Jiangxisaurus is an extinct genus of oviraptorid theropod dinosaur from the Late Cretaceous Nanxiong Formation of southern China.
It was similar to Heyuannia, but with more strongly curved anterior claws and a thinner, frailer mandible.
 This find is paleontologically significant because it contributes to current knowledge about the paleogeographical distribution of oviraptorids in southern China. It was most likely an omnivorous animal along with its close relatives Nankangia and Ganzhousaurus.

==Etymology==
The genus name Jiangxisaurus, refers to the Jiangxi Province of southern China. The specific name ganzhouensis, is derived from Ganzhou, the locality where the specimen was discovered. Jiangxisaurus was described and named by Wei Xuefang, Pu Hanyong, Xu Li, Liu Di, and Lü Junchang in 2013 and the type species is Jiangxisaurus ganzhouensis.

==Description==
The holotype specimen HGM41-HIII0421 consists of an incomplete skull, a lower jaw, eight cervical vertebrae, three dorsal vertebrae, nine caudal vertebrae, a nearly complete pectoral girdle, two chevrons, the left forelimb, both sternal plates, four sternal ribs, nine dorsal ribs, and a partially preserved pelvic girdle. The skull is 150mm long and appears to be a sub-adult. The mandible of Jiangxisaurus is toothless and has a height-to-length ratio of about 20%. The radius is 96mm in length and is 30% shorter than the length of the humerus (136mm). The manus is tridactyl, meaning that it has three fingers – the first digit is robust, the second is elongated and the third digit is slender.

==Classification==
Jiangxisaurus was assigned to the taxon Oviraptoridae. This genus shares several traits with other oviraptorids, including a short narrow skull with a toothless jaw, and anterior cervical vertebrae that bear pleurocoels. In contrast to its nearest relatives, Jiangxisaurus has an elongated mandible and a less pronounced down-turned rostrum on its lower jaw.

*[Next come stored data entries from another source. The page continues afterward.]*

(** What a call to [TransactionService.deposit] (kind [DEPOSIT], [op] is
    [+]) or [TransactionService.withdraw] (kind [WITHDRAW], [op] is [-])
    may leave behind, given its result [r] from the state [bank]: on
    return, one stored account replaced and one transaction appended; on an
    exception, nothing. *)
Definition one_update_one_append (kind : TransactionType) (op : num → num → num)
    (uuid : string) (now : datetime) (account_id : string) (amount' : num)
    (bank : Bank) (r : outcome (Transaction num) * Bank) : Prop :=
  match r with
  | (Returned tx, bank') =>
      ∃ account,
        accounts bank !! account_id = Some account ∧
        accounts bank' =
          <[account_id := set_balance (op (balance account) amount') account]>
            (accounts bank) ∧
        transactions bank' = transactions bank ++ [tx] ∧
        tx_account_id tx = account_id ∧
        transaction_type tx = kind ∧
        amount tx = amount' ∧
        transaction_id tx = uuid ∧
        timestamp tx = now
  | (Raised e, bank') =>
      bank' = bank ∧
      (failure_kind e = Some AccountNotFound ∨
       failure_kind e = Some InvalidAmount ∨
       failure_kind e = Some InsufficientBalance)
  end.

(** A call raises and leaves the state alone, or opens an account, or moves
    money on a stored account and logs it. *)
Inductive performed (call : Call) (bank : Bank) : outcome Reply → Bank → Prop :=
| performed_raised e :
    performed call bank (Raised e) bank
| performed_created uuid now t initial_deposit :
    call = CreateAccount uuid now (AccountType_value t) initial_deposit →
    performed call bank (Returned (AccountId uuid))
      (set_accounts (insert uuid (Account_init uuid now t initial_deposit)) bank)
| performed_deposited uuid now account_id account amount :
    call = Deposit uuid now account_id amount →
    accounts bank !! account_id = Some account →
    num_le amount num_zero = false →
    performed call bank
      (Returned (Recorded (Transaction_init uuid now account_id DEPOSIT amount)))
      (moved DEPOSIT uuid now account_id amount
         (set_balance (num_add (balance account) amount) account) bank)
| performed_withdrawn uuid now account_id account amount :
    call = Withdraw uuid now account_id amount →
    accounts bank !! account_id = Some account →
    num_le amount num_zero = false →
    num_lt (balance account) amount = false →
    performed call bank
      (Returned (Recorded (Transaction_init uuid now account_id WITHDRAW amount)))
      (moved WITHDRAW uuid now account_id amount
         (set_balance (num_sub (balance account) amount) account) bank).
End repositories.

Arguments Bank num : clear implicits.
Arguments Call num : clear implicits.
Arguments Reply num : clear implicits.

(** [create_account(account_type)], the initial deposit left to its default:
    the float [0.0], whatever the other amounts are. *)
Definition AccountCreationService_create_account_default (uuid : string)
    (now : datetime) (account_type : string) : Py (Bank float) string :=
  AccountCreationService_create_account uuid now account_type PrimFloat.zero.

(** ** Presentation layer

    The route handlers, as functions of the parsed request: what each
    returns (the dict FastAPI then serialises) or the [HTTPException] it
    raises, and the state of the two repositories it leaves.  [str.upper] and
    [repr] are Python's; they are parameters here. *)

(** The values of the other two enums. *)
Definition AccountStatus_value (s : AccountStatus) : string :=
  match s with
  | ACTIVE => "ACTIVE"
  | CLOSED => "CLOSED"
  end.

Definition TransactionType_value (t : TransactionType) : string :=
  match t with
  | DEPOSIT => "DEPOSIT"
  | WITHDRAW => "WITHDRAW"
  end.

(** What a handler leaves to FastAPI: the value it returns, or the
    [HTTPException] it raises. *)
Inductive http (A : Type) :=
| Ok (a : A)
| HTTPException (status_code : Z) (detail : string).
Arguments Ok {A} a.
Arguments HTTPException {A} status_code detail.

Section presentation.
Context {num : Type} `{Number num}.
Variable upper : string → string.
Variable repr : string → string.

(** The Python values the handlers return: strings, numbers, datetimes,
    dict literals (keys in the order written) and lists. *)
#[local] Set Warnings "-register-all".
Inductive value :=
| Str (s : string)
| Num (n : num)
| Time (t : datetime)
| Dict (items : list (string * value))
| List (items : list value).

(** [str(e)]: the message of the exception; the enum lookup's is
    [repr(value) + " is not a valid " + name]. *)
Definition str_exn (e : exn) : string :=
  match e with
  | ValueError msg => msg
  | ValueError_not_a_valid value enum_name =>
      repr value +:+ " is not a valid " +:+ enum_name
  end.

(** The request bodies.  [req_amount] is [TransactionRequest.amount]. *)
Record AccountRequest := mkAccountRequest {
  accountType : string;
  initialDeposit : num;
}.

Record TransactionRequest := mkTransactionRequest {
  req_amount : num;
}.

(** [POST /accounts] *)
Definition create_account (uuid : string) (now : datetime) (req : AccountRequest)
    : Bank num → http value * Bank num :=
  λ bank,
    match AccountCreationService_create_account uuid now
            (upper (accountType req)) (initialDeposit req) bank with
    | (Returned account_id, bank') =>
        (Ok (Dict [("accountId", Str account_id)]), bank')
    | (Raised e, bank') => (HTTPException 400 (str_exn e), bank')
    end.

(** The dict both transaction routes return.  With [account] being [None]
    the attribute access [account.balance] raises [AttributeError], which the
    handler's [except Exception] turns into a 400 like any other. *)
Definition transaction_response (tx : Transaction num) (account : option (Account num))
    : http value :=
  match account with
  | Some account =>
      Ok (Dict [ ("transactionId", Str (transaction_id tx));
                 ("transactionType", Str (TransactionType_value (transaction_type tx)));
                 ("amount", Num (amount tx));
                 ("timestamp", Time (timestamp tx));
                 ("newBalance", Num (balance account)) ])
  | None => HTTPException 400 "'NoneType' object has no attribute 'balance'"
  end.

(** [POST /accounts/{account_id}/deposit] *)
Definition deposit (uuid : string) (now : datetime) (account_id : string)
    (req : TransactionRequest) : Bank num → http value * Bank num :=
  λ bank,
    match TransactionService_deposit uuid now account_id (req_amount req) bank with
    | (Returned tx, bank') =>
        match AccountRepository_get_account_by_id account_id bank' with
        | (Returned account, bank'') => (transaction_response tx account, bank'')
        | (Raised e, bank'') => (HTTPException 400 (str_exn e), bank'')
        end
    | (Raised e, bank') => (HTTPException 400 (str_exn e), bank')
    end.

(** [POST /accounts/{account_id}/withdraw] *)
Definition withdraw (uuid : string) (now : datetime) (account_id : string)
    (req : TransactionRequest) : Bank num → http value * Bank num :=
  λ bank,
    match TransactionService_withdraw uuid now account_id (req_amount req) bank with
    | (Returned tx, bank') =>
        match AccountRepository_get_account_by_id account_id bank' with
        | (Returned account, bank'') => (transaction_response tx account, bank'')
        | (Raised e, bank'') => (HTTPException 400 (str_exn e), bank'')
        end
    | (Raised e, bank') => (HTTPException 400 (str_exn e), bank')
    end.

(** The dict [GET .../balance] returns. *)
Definition balance_response (account : Account num) : value :=
  Dict [ ("accountId", Str (account_id account));
         ("accountType", Str (AccountType_value (account_type account)));
         ("balance", Num (balance account));
         ("status", Str (AccountStatus_value (status account)));
         ("creationDate", Time (creation_date account)) ].

(** [GET /accounts/{account_id}/balance].  The two [GET] handlers catch
    nothing: an exception in them would be FastAPI's 500 (the repository
    reads never raise one). *)
Definition get_balance (account_id : string) : Bank num → http value * Bank num :=
  λ bank,
    match AccountRepository_get_account_by_id account_id bank with
    | (Returned (Some account), bank') => (Ok (balance_response account), bank')
    | (Returned None, bank') => (HTTPException 404 "Account not found", bank')
    | (Raised e, bank') => (HTTPException 500 "Internal Server Error", bank')
    end.

(** One entry of the list [GET .../transactions] returns. *)
Definition transaction_entry (t : Transaction num) : value :=
  Dict [ ("transactionId", Str (transaction_id t));
         ("type", Str (TransactionType_value (transaction_type t)));
         ("amount", Num (amount t));
         ("timestamp", Time (timestamp t)) ].

(** [GET /accounts/{account_id}/transactions] *)
Definition get_transactions (account_id : string) : Bank num → http value * Bank num :=
  λ bank,
    match TransactionRepository_get_transactions_for_account account_id bank with
    | (Returned transactions, bank') =>
        (Ok (List (transaction_entry <$> transactions)), bank')
    | (Raised e, bank') => (HTTPException 500 "Internal Server Error", bank')
    end.
End presentation.

Arguments value num : clear implicits.
Arguments AccountRequest num : clear implicits.
Arguments TransactionRequest num : clear implicits.

(** ** Measures of a sequence of calls and of a log *)

Section measures.
Context {num : Type} `{Number num}.

(** The id a call names: the one it opens, or the one it moves money on. *)
Definition names (call : Call num) : string :=
  match call with
  | CreateAccount uuid _ _ _ => uuid
  | Deposit _ _ account_id _ | Withdraw _ _ account_id _ => account_id
  end.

===Distinguishing anatomical features===
A diagnosis is a statement of the anatomical features of an organism (or group) that collectively distinguish it from all other organisms. Some, but not all, of the features in a diagnosis are also autapomorphies. An autapomorphy is a distinctive anatomical feature that is unique to a given organism.

According to Wei et al. (2013), Jiangxisaurus was a medium-sized oviraptorid dinosaur characterized by the following unique characters:
- the presence of a weakly down-turned mandibular symphysis
- a suprangular bone with an elongated and concave lateral surface
- a very elongated mandible, with a height-to-length ratio of about 20%
- a ratio of radius length to humerus length of about 70%

==Paleoecology==

===Provenance and occurrence===
The only known specimen of this genus was recovered at the Nankang locality of the Nanxiong Formation in Ganzhou City of Jiangxi Province, China. The specimen was collected in red sandstone sediments that were deposited during the Maastrichtian stage of the Cretaceous period, approximately 72 to 66 million years ago. The type specimen is currently housed at the Henan Geological Museum (HGM).

===Fauna and habitat===
The Nanxiong Formation consists of a 2000-meter sequence of red sandstones and clays which has yielded dinosaur fossils, dinosaur footprints and abundant egg shells. Jiangxisaurus shared its paleoenvironment with the sauropod Gannansaurus, the duckbill Microhadrosaurus, the therizinosauroid Nanshiungosaurus, the tyrannosaurid Qianzhousaurus and other oviraptorids, Banji, ‘’Tongtianlong’’, ‘’Shixinggia’’,‘’Nankangia’’,‘’Corythoraptor’’,’’Huanansaurus’’ and Ganzhousaurus.